Plusieurs groupements dépassent désormais 1 000 officines : en concentrant leurs commandes sur une liste courte et en négociant en bloc, la « marque de groupement » devient un business plan chiffrable.
Déjà à l’œuvre : l’exemple Évolupharm
« Fabriquer des génériques, nous le faisons déjà », rappelle François Douere, directeur général d’Évolupharm. La marque du groupement ÉvoluGen, lancée en 2010, couvre environ 60 % du répertoire : « Nos adhérents peuvent, pour 60 % des molécules EvoluGen, se fournir au groupement. »
Côté sites, la production est principalement en Espagne et en Grèce, aussi en France et en Pologne, un peu en Inde. Depuis le 1er septembre, « toutes les références que nous pouvons proposer sont à 30 % : nous sommes au plafond de remise. Avant, toutes étaient à 40 %. »
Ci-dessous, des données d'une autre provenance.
Lemma not_a_user s u : getTupleUser s = Ok u → u ≠ tname.
Proof.
  assert (∀ x, TypeInternalUser +:+ ":" +:+ x ≠ tname ∧ TypeInternalUserGroup +:+ ":" +:+ x ≠ tname) as HN.
  { intros x. split; [apply (other_kind "iam.miloapis.com" "InternalUser" x)|apply (other_kind "iam.miloapis.com" "InternalUserGroup" x)];
      by destruct Hkind as [-> | ->]. }
  unfold getTupleUser. intros E. repeat case_match; try done; injection E as <-; apply HN.
Qed.

Lemma selects_target sel :
  TargetObjectFromResourceSelector sel = Ok tname →
  ∃ ref, sel_ResourceRef sel = Some ref ∧ ref_APIGroup ref = rm_Group ∧ ref_Kind ref = kind ∧ ref_Name ref = name.
Proof.
  unfold TargetObjectFromResourceSelector. destruct (sel_ResourceRef sel) as [ref|].
  - intros [= E]. exists ref. split; [done|]. by apply ObjectName_inj.
  - destruct (sel_ResourceKind sel) as [rk|]; [|done]. intros [= E]. exfalso. revert E.
    apply (other_kind "iam.miloapis.com" "Root"). by destruct Hkind as [-> | ->].
Qed.

Lemma kind_held : isHeldKind rm_Group kind = true.
Proof. unfold isHeldKind. rewrite String.eqb_refl. by destruct Hkind as [-> | ->]. Qed.

(** ** What a run leaves *)

Definition same_registrations w w' : Prop :=
  k_view (T := ProtectedResource) (w_k8s w') = k_view (w_k8s w).

(** Effects, and effects without any trace on the object. *)
Definition affects w w' : Prop := rtc (effect storeID tkey children) w w' ∧ same_registrations w w'.
Definition passes w w' : Prop := quiet storeID tkey children w w' ∧ same_registrations w w'.

#[global] Instance affects_preorder : PreOrder affects.
Proof.
  split; [by intros w; split; [apply rtc_refl|]|]. intros w1 w2 w3 [E1 S1] [E2 S2]. split; [by etrans|].
  unfold same_registrations in *. congruence.
Qed.
#[global] Instance passes_preorder : PreOrder passes.
Proof.
  split; [by intros w; split|]. intros w1 w2 w3 [E1 S1] [E2 S2]. split; [by etrans|].
  unfold same_registrations in *. congruence.
Qed.

Lemma passes_affects w w' : passes w w' → affects w w'.
Proof. intros [Hq Hs]. split; [by apply quiet_effect|done]. Qed.

(** Kubernetes is as it was, and no tuple naming the object was added. *)
Lemma passes_fga w w' :
  w_k8s w' = w_k8s w → (∀ k, Names k → k ∈ dom (stored w') → k ∈ dom (stored w)) → passes w w'.
Proof. intros Hk Hn. unfold passes, same_registrations, quiet, target. by rewrite Hk. Qed.

(** The object and OpenFGA are as they were. *)
Lemma passes_k8s w w' :
  w_fga w' = w_fga w → d_view (w_k8s w') !! tkey = d_view (w_k8s w) !! tkey → same_registrations w w' → passes w w'.
Proof. intros Hf Ht Hs. split; [|done]. split; [done|]. intros k _. by rewrite Hf. Qed.

Lemma runs_on_k8s {A} (m : M K A) :
  (∀ k, d_view (m k).2 = d_view k) → (∀ k, k_view (T := ProtectedResource) (m k).2 = k_view k) →
  runs passes (on_k8s m : M (World F K) A).
Proof.
  intros HD HP w o w' (k' & E & ->)%on_k8s_run. specialize (HD (w_k8s w)). specialize (HP (w_k8s w)).
  rewrite E in HD, HP. apply passes_k8s; simpl in *; [done|by rewrite HD|done].
Qed.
Le modèle revendiqué est celui d’un exploitant “léger” orienté marge officinale : pondérée 28 (vs 25 pour le marché) et + 15 à + 20 % de marge avec la MDD par rapport aux marques nationales. Temps gagné aussi : « Chaque personne au comptoir génère environ 105 000 € de marge par an ; gagner deux heures par semaine change déjà la donne. Nous sécurisons les achats et les approvisionnements pour récupérer des points de marge. »
Mutualiser entre tous les groupements ? François Douère reste prudent : « Rentable, oui, mais très compliqué : l’Agence nationale de sécurité du médicament et des produits de santé (ANSM) exige un responsable identifié. Et en 2025, le ticket d’entrée (équipes, qualité, PV, investissements) est très élevé. »
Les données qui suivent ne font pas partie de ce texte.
(* ===== verification/HoldSystem.v ===== *)
(** * The controllers together refine the hold protocol

    The Project and the Organization controllers' runs are runs of the protocol too,
    so any sequence of runs of the three controllers that share the lock pool, of the
    GroupMembership and system-group controllers, whose tuples name none of the
    objects, and of changes others may make, is one: what HoldProtocol.v proves of
    the protocol holds of the worlds the code leaves. *)

From S2P Require Import Prelude GoStrings GoErr Types Constants Hash ResourceGraph World Fga Tuples TuplesFacts.
From S2P Require Import PolicyReconciler PolicyReconcilerFacts RoleGraph ControllerEnv TargetHold.
From S2P Require Import PolicyBindingController PolicyBindingFacts ObjectTuples ObjectTuplesFacts ObjectTuplesSpec.
From S2P Require Import ResourceOwnerHierarchy ResourceOwnerHierarchySpec GroupMembership GroupMembershipSpec.
From S2P Require Import SystemGroup SystemGroupSpec HoldProtocol HoldEffects HoldRefinement.
From S2P Require Import RefK8s RefObjects PolicyReconcilerSpec PolicyBindingControllerSpec.
From Stdlib Require Import Ascii.
Local Open Scope nat_scope.

Section system.
Context {F K : Type} `{FgaLaws F} `{KReadLaws K Role} `{KReadLaws K PolicyBinding} `{KReadLaws K ProtectedResource}
  `{KWriter K PolicyBinding} `{!KStatusLaws K PolicyBinding} `{KDynamicLaws K} `{ApiErrors} `{RESTMapperLaws K}
  `{ResourceManager} `{IAMKinds} `{FinalizersLaws} `{StatusConditionsLaws} `{SemanticEqualityLaws PolicyBindingStatus}
  `{!SeparateKinds} `{Scheme} `{APIVersions} `{!HeldKindsLaws K}.
Implicit Types w : World F K.

(** The object: a Project or an Organization of a name that Kubernetes accepts. *)
Context (storeID kind name : string) (children : list string).
Hypothesis Hkind : kind = projectKind ∨ kind = organizationKind.
Hypothesis Hname : name ≠ "" ∧ has_byte "/"%char name = false ∧ has_byte ":"%char name = false.

Abbreviation tkey := (mkGVK rm_Group rm_Version kind, mkNN "" name).
Abbreviation tname := (ObjectName rm_Group kind name).
Abbreviation stored w := (fga_tuples (w_fga w) storeID).
Abbreviation Names := (names_target_object tkey children).
Abbreviation affects := (affects storeID kind name children).
Abbreviation passes := (passes storeID kind name children).

(** ** The controllers of Projects and Organizations *)

Context (h : ResourceOwnerHierarchyReconciler F).
Hypothesis Hstore : ot_storeID (hr_tuples h) = storeID.
Hypothesis Hvalid : hr_validProjectParentGVKs h = projectParentGVKs.

(** *** The release *)

Lemma release_affects x w o w' :
  d_view (w_k8s w) !! obj_key x = Some x → om_DeletionTimestamp (obj_Meta x) ≠ None → drained (obj_Meta x) = true →
  ContainsFinalizer (obj_Meta x) resourceOwnerHierarchyFinalizer = true →
  (obj_key x = tkey → ∀ k, k ∈ dom (stored w) → ¬ Names k) →
  on_k8s (d_Update (released x)) w = (o, w') → affects w w'.
Proof.
  intros Hx Hd Hdr Hc Hno (k' & E & ->)%on_k8s_run.
  set (m := remove_finalizer (obj_Meta x) resourceOwnerHierarchyFinalizer).
  pose proof (update_object_registrations (released x) (w_k8s w)) as HS. rewrite E in HS. simpl in HS.
  destruct (decide (tkey = obj_key x)) as [Et|Hne].
  2: { apply passes_affects, passes_k8s; [done|by apply (update_other x m _ o)|exact HS]. }
  destruct (update_read x m _ _ _ Hx eq_refl E) as [HV|(y & HA & HV)].
  { apply passes_affects, passes_k8s; [done|by simpl; rewrite HV|exact HS]. }
  destruct HA as (_ & _ & _ & _ & Hyu & Hyt & Hyf). simpl in Hyu, Hyf.
  split; [|exact HS]. apply rtc_once, (eff_release _ _ _ _ _ x); [by unfold target; rewrite Et|done| |done| | |].
  - by apply str_in_elem.
  - intros k Hk Hin. by destruct (Hno (eq_sym Et) k Hin).
  - by intros k _.
  - unfold target. simpl. rewrite HV. unfold d_stored, release_of. rewrite Et, Hyt, Hyf.
    replace (obj_key (obj_with_meta x m)) with (obj_key x) by done.
    destruct (om_DeletionTimestamp (obj_Meta x)) as [t|] eqn:Edt; [|done].
    change (List.filter _ _) with (om_Finalizers m). destruct (om_Finalizers m) eqn:Em.
    + by rewrite lookup_delete_eq.
    + rewrite lookup_insert_eq, Hyu, Hyt, Hyf. fold m. by rewrite Em.
Qed.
Les freins vus par Hygie31
Pascal Fontaine, directeur commercial d’Hygie31, prend toute la mesure des enjeux économiques autour de la verticalisation : « Devenir producteurs n’est ni notre métier ni notre stratégie. Nous ne sommes pas un laboratoire et nous n’avons pas vocation à nous substituer aux grossistes, dont l’économie est déjà très tendue ; si nous franchissions ce pas, nous affronterions les mêmes contraintes qu’eux sans faire mieux. Notre cap, c’est de sécuriser la chaîne autrement – marques exclusives, accords complémentaires, parapharmacie – et d’élargir les répertoires de génériques et de biosimilaires. À force d’écraser les prix – un inhalateur type Ventoline vaut environ 4,50 € en France contre 15 € en Allemagne et 35 € en Italie – on accélère les ruptures ; poursuivie telle quelle, cette trajectoire mettra en danger jusqu’à 6 000 pharmacies. »
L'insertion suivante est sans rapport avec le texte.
(** One object of a kind changed as the event says. An update that leaves the
    generation is of the same object: it leaves the UID. *)
Definition reference_event (gvk : GroupVersionKind) (obj : ObjectMeta → object) e k1 k2 : Prop :=
  ∃ changed,
    event_of e ((λ x, obj (obj_Meta x)) <$> d_view k1 !! (gvk, changed)) ((λ x, obj (obj_Meta x)) <$> d_view k2 !! (gvk, changed)) ∧
    (∀ other, other ≠ (gvk, changed) → d_view k1 !! other = d_view k2 !! other) ∧
    ∀ old new, d_view k1 !! (gvk, changed) = Some old → d_view k2 !! (gvk, changed) = Some new →
      om_Generation (obj_Meta new) = om_Generation (obj_Meta old) → om_UID (obj_Meta new) = om_UID (obj_Meta old).

Definition membership_indexed : Prop := k_index (K := K) (T := GroupMembership) = GroupMembership_index.

(** The tuple the membership names, when its user and its group are there. *)
Definition named_tuple k gm : option TupleKey :=
  user ← d_view k !! (UserGVK, mkNN "" (gms_UserRef_Name (gm_Spec gm)));
  group ← d_view k !! (GroupGVK, groupKey (gm_Spec gm));
  Some (membership_tuple (membership_request user group)).

Lemma requests_for_elem field value k key gm :
  is_ok (k_ListField (T := GroupMembership) field value k).1 = true → membership_indexed →
  k_view k !! key = Some gm → value ∈ GroupMembership_index field gm →
  ∃ reqs, (requests_for (K := K) field value k).1 = Ok reqs ∧ key_of (gm_Meta gm) ∈ reqs.
Proof.
  intros HL HI Hv Hin. destruct ((k_ListField (T := GroupMembership) field value k).1) as [items|err|] eqn:El; [|done..].
  exists (map (λ gm, key_of (gm_Meta gm)) items). split.
  - apply bind_fst_reads; [solve_reads|]. exists (inl items). split; [by apply try_fst|done].
  - apply elem_of_map. exists gm. split; [|done]. apply (k_ListField_Ok _ _ _ _ El). rewrite HI. eauto.
Qed.

(** When an event wakes no membership that names an object, the object is as it was
    to them. *)
Definition identity (x : KObject) : string * string := (om_Name (obj_Meta x), om_UID (obj_Meta x)).

Lemma reference_asleep gvk obj field f (w : watch K) e k1 k2 key gm name :
  w ∈ c_watches membership_c → w_predicates w = [GenerationChangedPredicate] →
  (∀ m, object_kind (obj m) = w_kind w ∧ object_meta (obj m) = m ∧ w_map w (obj m) = requests_for field (f m)) →
  (∀ m, key_of m = name → f m ∈ GroupMembership_index field gm) → membership_indexed →
  (∀ v, is_ok (k_ListField (T := GroupMembership) field v k2).1 = true) → k_view k2 !! key = Some gm →
  reference_event gvk obj e k1 k2 → key_of (gm_Meta gm) ∉ enqueued membership_c e k2 →
  identity <$> d_view k1 !! (gvk, name) = identity <$> d_view k2 !! (gvk, name).
Proof.
  intros Hw Hpred Hmap Hf HI HL Hgm (changed & Hev & Hother & Hgen) Hout.
  destruct (decide (name = changed)) as [->|Hne]; [|by rewrite (Hother (gvk, name)) by congruence].
  assert (∀ k x, d_view k !! (gvk, changed) = Some x → key_of (obj_Meta x) = changed) as Hkey
    by (intros k x Hx; apply d_view_keyed in Hx; unfold obj_key in Hx; by injection Hx).
  destruct (GenerationChangedPredicate e) eqn:Eg.
  - destruct (event_of_some _ _ _ Hev) as (x & Hx & Hobj).
    assert (∃ m, x = obj m ∧ key_of m = changed) as (m & -> & Em)
      by (destruct Hobj as [Ho|Ho]; apply fmap_Some in Ho as (a & Ha & ->); eauto).
    destruct (requests_for_elem field (f m) k2 key gm) as (reqs & Er & Hin); [auto..|].
    destruct (Hmap m) as (Hkind & _ & Hwm). exfalso. apply Hout, (woken_by membership_c e k2 w (obj m) reqs); [done..| |by rewrite Hwm|done].
    unfold admits. rewrite Hpred. simpl. by rewrite Eg.
  - apply generation_dropped in Eg as (old & new & -> & Eg). destruct Hev as [Ho Hn].
    apply fmap_Some in Ho as (a & Ha & ->). apply fmap_Some in Hn as (b & Hb & ->).
    rewrite Ha, Hb. simpl. unfold identity. f_equal.
    pose proof (eq_trans (Hkey _ _ Ha) (eq_sym (Hkey _ _ Hb))) as Ek. unfold key_of in Ek. injection Ek as _ ->.
    f_equal. symmetry. apply (Hgen a b Ha Hb). by rewrite !(proj1 (proj2 (Hmap _))) in Eg.
Qed.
Selon lui, Biogaran et Viatris maintiennent de larges catalogues quand d’autres (ex. Sandoz) ont resserré l’offre : un signal de fragilité à ne pas ignorer.
Effets systémiques et paradoxe politique
Une « marque de groupement » rebat la chaîne : elle capte une part de marge amont, désintermédie à la marge la répartition, et met sous pression les génériqueurs historiques. Paradoxe : alors que l’État affiche la relocalisation comme priorité, ce modèle s’appuie largement sur des façonniers étrangers pour tenir l’équation coûts/volumes.
Et maintenant ?
La suite ne relève pas du slogan mais d’un cahier des charges. Pour convaincre, un groupement devra sélectionner 20 à 40 molécules à plus fort débit, verrouiller un double/triple sourcing (UE/hors UE), arrêter un schéma d’autorisation de mise sur le marché (licences, rachats) et installer une gouvernance d’exploitant crédible (qualité, traçabilité). Les seuls compteurs qui vaillent : taux de service en tension, stocks réglementaires tenus, coût net vs marché, impact réel sur les ruptures au comptoir.
Si ces indicateurs passent au vert, la marque de groupement deviendra un outil. Sinon, elle restera une hypothèse coûteuse. Entre reprendre la main sur une part de la chaîne et rester client – mais plus exigeant – des génériqueurs, la profession a désormais de quoi trancher, sur preuves.